Task goal:
Because the material must match the original, reproduce every line of it exactly.

——

Definition renameSession (id newTitle : string) (st : Store) : Store :=
  let trimmed := JsString.trim newTitle in
  if negb (JsString.truthy trimmed) then st
  else
    withSessions
      (updateSession (Some id)
         (fun s => {| Session.id := Session.id s; Session.title := trimmed;
                      Session.messages := Session.messages s;
                      Session.createdAt := Session.createdAt s;
                      Session.updatedAt := Session.updatedAt s;
                      Session.starred := Session.starred s |})
         (sessions st)) st.

(** [!s.starred]: an absent flag counts as false. *)
Definition toggleStarSession (id : string) (st : Store) : Store :=
  withSessions
    (updateSession (Some id)
       (fun s => {| Session.id := Session.id s; Session.title := Session.title s;
                    Session.messages := Session.messages s;
                    Session.createdAt := Session.createdAt s;
                    Session.updatedAt := Session.updatedAt s;
                    Session.starred :=
                      Some (negb (default false (Session.starred s))) |})
       (sessions st)) st.

(** [confirmed] is the answer of [window.confirm]. *)
Definition clearCurrentSession (confirmed : bool) (now : string) (st : Store)
  : Store :=
  if negb confirmed then st
  else
    withSessions
      (updateSession (currentSessionId st)
         (fun s => {| Session.id := Session.id s; Session.title := "New Chat";
                      Session.messages := [];
                      Session.createdAt := Session.createdAt s;
                      Session.updatedAt := now;
                      Session.starred := Session.starred s |})
         (sessions st)) st.

(** ** sendMessage *)

(** What the pending call keeps across its [await]. *)
Record Pending : Type := {
  sessionId : string;
  apiHistory : list OpenAIMessage
}.

(** [setChatStatus], also the callback handed to the client. *)
Definition setChatStatus (s : ChatStatus) (st : Store) : Store :=
  {| sessions := sessions st; currentSessionId := currentSessionId st;
     isLoading := isLoading st; chatStatus := s |}.

Definition setIsLoading (b : bool) (st : Store) : Store :=
  {| sessions := sessions st; currentSessionId := currentSessionId st;
     isLoading := b; chatStatus := chatStatus st |}.

Definition appendMessage (m : Message.t) (updatedAt : string) (s : Session.t)
  : Session.t :=
  {| Session.id := Session.id s; Session.title := Session.title s;
     Session.messages := (Session.messages s ++ [m])%list;
     Session.createdAt := Session.createdAt s;
     Session.updatedAt := updatedAt;
     Session.starred := Session.starred s |}.

(** The part of [sendMessage] before the [await]: [None] when the guard
    returns at once. *)
Definition beginSend (content newId now : string) (st : Store)
  : option (Pending * Store) :=
  let trimmed := JsString.trim content in
  match currentSessionId st with
  | Some sessionId =>
      if negb (JsString.truthy sessionId) || negb (JsString.truthy trimmed)
         || isLoading st
      then None
      else
        let userMessage :=
          {| Message.id := newId; Message.role := "user";
             Message.content := trimmed; Message.timestamp := now;
             Message.isError := None |} in
        let apiHistory :=
          (map (fun m => ChatMsg (Message.role m) (Message.content m))
               (List.filter (fun m => negb (default false (Message.isError m)))
                            (currentMessages st))
           ++ [ChatMsg "user" trimmed])%list in
        let st1 := setChatStatus thinking (setIsLoading true st) in
        let st2 :=
          withSessions
            (updateSession (Some sessionId)
               (fun s =>
                  let isFirst :=
                    negb (existsb (fun m => String.eqb (Message.role m) "user")
                                  (Session.messages s)) in
                  {| Session.id := Session.id s;
                     Session.title :=
                       if isFirst then JsString.slice0 40 trimmed
                       else Session.title s;
                     Session.messages := (Session.messages s ++ [userMessage])%list;
                     Session.createdAt := Session.createdAt s;
                     Session.updatedAt := now;
                     Session.starred := Session.starred s |})
               (sessions st1)) st1 in
        Some ({| sessionId := sessionId; apiHistory := apiHistory |}, st2)
  | None => None
  end.

(** [err instanceof Error ? err.message : 'An unexpected error occurred.'] *)
Definition displayText (e : Thrown) : string :=
  match e with
  | OpenAIError m _ _ => m
  | ErrorObject m => m
  | NonError _ => "An unexpected error occurred."
  end.

(** The continuation after the [await]: [try], [catch] and [finally]. *)
Definition settleSend (sessionId : string) (outcome : Thrown + string)
           (newId stamp updatedAt : string) (st : Store) : Store :=
  let reply :=
    match outcome with
    | inr responseText =>
        {| Message.id := newId; Message.role := "assistant";
           Message.content := responseText; Message.timestamp := stamp;
           Message.isError := None |}
    | inl err =>
        {| Message.id := newId; Message.role := "assistant";
           Message.content := displayText err; Message.timestamp := stamp;
           Message.isError := Some true |}
    end in
  let st1 :=
    withSessions
      (updateSession (Some sessionId) (appendMessage reply updatedAt)
                     (sessions st)) st in
  setChatStatus idle (setIsLoading false st1).

(** The identifiers and instants one send draws. *)
Record Draws : Type := {
  userMessageId : string;
  sentAt : string;
  replyId : string;
  repliedAt : string;
  replyUpdatedAt : string
}.
(** * JWT Token Detective: the token index and its retention sweep

    A shallow embedding of the token-indexing engine of the browser
    extension (src/utils/jwt.ts, src/background/background.ts,
    src/popup/popup.ts) and the properties its specification states,
    followed by further properties of the listener, the codec, the index,
    the sweep, the loaders and the popup.

    Conventions of the embedding.
    - A JavaScript string is a [string]: its characters are the code units
      0..255 (header values and base64 text are in that range).
    - A time value (what [Date.prototype.getTime] and [Date.now] return) is
      an integer number of milliseconds, a [Z]; the not-a-number time value
      of an invalid [Date] is [None].  Inside the range of [Date]
      (8.64e15 ms on either side of the epoch) binary64 arithmetic on
      integers is exact, so the [Z] operations below are the host's.
    - A thrown exception is the [Throw] branch of [Result]; [try]/[catch]
      is a [match] on it.
    - [Date.now()] is the explicit argument [now]; the calls that one
      operation makes read the same instant.
    - An operation loads the snapshot, changes it and saves it; its model
      is a function from the snapshot loaded to the snapshot saved, and a run
      of operations hands each the snapshot the one before saved.  The runs
      of the last part ([run]) go through the storage area instead: each
      operation loads with [getStorage] what the one before saved there. *)

From Stdlib Require Import ZArith List String Ascii Bool Lia.
From Stdlib Require Import Permutation Sorted.
From stdpp Require Import base list strings finite sorting.

Import ListNotations.
Local Open Scope string_scope.
Local Open Scope list_scope.
Local Open Scope Z_scope.

(** ** Exceptions *)

Inductive Exn : Type :=
| Error (message : string)        (* [new Error(message)] *)
| InvalidCharacterError           (* DOMException raised by [atob] *)
| SyntaxError.                    (* raised by [JSON.parse] *)

Inductive Result (A : Type) : Type :=
| Ok (value : A)
| Throw (e : Exn).
Arguments Ok {A} value.
Arguments Throw {A} e.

——

Task response:
Definition renameSession (id newTitle : string) (st : Store) : Store :=
  let trimmed := JsString.trim newTitle in
  if negb (JsString.truthy trimmed) then st
  else
    withSessions
      (updateSession (Some id)
         (fun s => {| Session.id := Session.id s; Session.title := trimmed;
                      Session.messages := Session.messages s;
                      Session.createdAt := Session.createdAt s;
                      Session.updatedAt := Session.updatedAt s;
                      Session.starred := Session.starred s |})
         (sessions st)) st.

(** [!s.starred]: an absent flag counts as false. *)
Definition toggleStarSession (id : string) (st : Store) : Store :=
  withSessions
    (updateSession (Some id)
       (fun s => {| Session.id := Session.id s; Session.title := Session.title s;
                    Session.messages := Session.messages s;
                    Session.createdAt := Session.createdAt s;
                    Session.updatedAt := Session.updatedAt s;
                    Session.starred :=
                      Some (negb (default false (Session.starred s))) |})
       (sessions st)) st.

(** [confirmed] is the answer of [window.confirm]. *)
Definition clearCurrentSession (confirmed : bool) (now : string) (st : Store)
  : Store :=
  if negb confirmed then st
  else
    withSessions
      (updateSession (currentSessionId st)
         (fun s => {| Session.id := Session.id s; Session.title := "New Chat";
                      Session.messages := [];
                      Session.createdAt := Session.createdAt s;
                      Session.updatedAt := now;
                      Session.starred := Session.starred s |})
         (sessions st)) st.

(** ** sendMessage *)

(** What the pending call keeps across its [await]. *)
Record Pending : Type := {
  sessionId : string;
  apiHistory : list OpenAIMessage
}.

(** [setChatStatus], also the callback handed to the client. *)
Definition setChatStatus (s : ChatStatus) (st : Store) : Store :=
  {| sessions := sessions st; currentSessionId := currentSessionId st;
     isLoading := isLoading st; chatStatus := s |}.

Definition setIsLoading (b : bool) (st : Store) : Store :=
  {| sessions := sessions st; currentSessionId := currentSessionId st;
     isLoading := b; chatStatus := chatStatus st |}.

Definition appendMessage (m : Message.t) (updatedAt : string) (s : Session.t)
  : Session.t :=
  {| Session.id := Session.id s; Session.title := Session.title s;
     Session.messages := (Session.messages s ++ [m])%list;
     Session.createdAt := Session.createdAt s;
     Session.updatedAt := updatedAt;
     Session.starred := Session.starred s |}.

(** The part of [sendMessage] before the [await]: [None] when the guard
    returns at once. *)
Definition beginSend (content newId now : string) (st : Store)
  : option (Pending * Store) :=
  let trimmed := JsString.trim content in
  match currentSessionId st with
  | Some sessionId =>
      if negb (JsString.truthy sessionId) || negb (JsString.truthy trimmed)
         || isLoading st
      then None
      else
        let userMessage :=
          {| Message.id := newId; Message.role := "user";
             Message.content := trimmed; Message.timestamp := now;
             Message.isError := None |} in
        let apiHistory :=
          (map (fun m => ChatMsg (Message.role m) (Message.content m))
               (List.filter (fun m => negb (default false (Message.isError m)))
                            (currentMessages st))
           ++ [ChatMsg "user" trimmed])%list in
        let st1 := setChatStatus thinking (setIsLoading true st) in
        let st2 :=
          withSessions
            (updateSession (Some sessionId)
               (fun s =>
                  let isFirst :=
                    negb (existsb (fun m => String.eqb (Message.role m) "user")
                                  (Session.messages s)) in
                  {| Session.id := Session.id s;
                     Session.title :=
                       if isFirst then JsString.slice0 40 trimmed
                       else Session.title s;
                     Session.messages := (Session.messages s ++ [userMessage])%list;
                     Session.createdAt := Session.createdAt s;
                     Session.updatedAt := now;
                     Session.starred := Session.starred s |})
               (sessions st1)) st1 in
        Some ({| sessionId := sessionId; apiHistory := apiHistory |}, st2)
  | None => None
  end.

(** [err instanceof Error ? err.message : 'An unexpected error occurred.'] *)
Definition displayText (e : Thrown) : string :=
  match e with
  | OpenAIError m _ _ => m
  | ErrorObject m => m
  | NonError _ => "An unexpected error occurred."
  end.

(** The continuation after the [await]: [try], [catch] and [finally]. *)
Definition settleSend (sessionId : string) (outcome : Thrown + string)
           (newId stamp updatedAt : string) (st : Store) : Store :=
  let reply :=
    match outcome with
    | inr responseText =>
        {| Message.id := newId; Message.role := "assistant";
           Message.content := responseText; Message.timestamp := stamp;
           Message.isError := None |}
    | inl err =>
        {| Message.id := newId; Message.role := "assistant";
           Message.content := displayText err; Message.timestamp := stamp;
           Message.isError := Some true |}
    end in
  let st1 :=
    withSessions
      (updateSession (Some sessionId) (appendMessage reply updatedAt)
                     (sessions st)) st in
  setChatStatus idle (setIsLoading false st1).

(** The identifiers and instants one send draws. *)
Record Draws : Type := {
  userMessageId : string;
  sentAt : string;
  replyId : string;
  repliedAt : string;
  replyUpdatedAt : string
}.
(** * JWT Token Detective: the token index and its retention sweep

    A shallow embedding of the token-indexing engine of the browser
    extension (src/utils/jwt.ts, src/background/background.ts,
    src/popup/popup.ts) and the properties its specification states,
    followed by further properties of the listener, the codec, the index,
    the sweep, the loaders and the popup.

    Conventions of the embedding.
    - A JavaScript string is a [string]: its characters are the code units
      0..255 (header values and base64 text are in that range).
    - A time value (what [Date.prototype.getTime] and [Date.now] return) is
      an integer number of milliseconds, a [Z]; the not-a-number time value
      of an invalid [Date] is [None].  Inside the range of [Date]
      (8.64e15 ms on either side of the epoch) binary64 arithmetic on
      integers is exact, so the [Z] operations below are the host's.
    - A thrown exception is the [Throw] branch of [Result]; [try]/[catch]
      is a [match] on it.
    - [Date.now()] is the explicit argument [now]; the calls that one
      operation makes read the same instant.
    - An operation loads the snapshot, changes it and saves it; its model
      is a function from the snapshot loaded to the snapshot saved, and a run
      of operations hands each the snapshot the one before saved.  The runs
      of the last part ([run]) go through the storage area instead: each
      operation loads with [getStorage] what the one before saved there. *)

From Stdlib Require Import ZArith List String Ascii Bool Lia.
From Stdlib Require Import Permutation Sorted.
From stdpp Require Import base list strings finite sorting.

Import ListNotations.
Local Open Scope string_scope.
Local Open Scope list_scope.
Local Open Scope Z_scope.

(** ** Exceptions *)

Inductive Exn : Type :=
| Error (message : string)        (* [new Error(message)] *)
| InvalidCharacterError           (* DOMException raised by [atob] *)
| SyntaxError.                    (* raised by [JSON.parse] *)

Inductive Result (A : Type) : Type :=
| Ok (value : A)
| Throw (e : Exn).
Arguments Ok {A} value.
Arguments Throw {A} e.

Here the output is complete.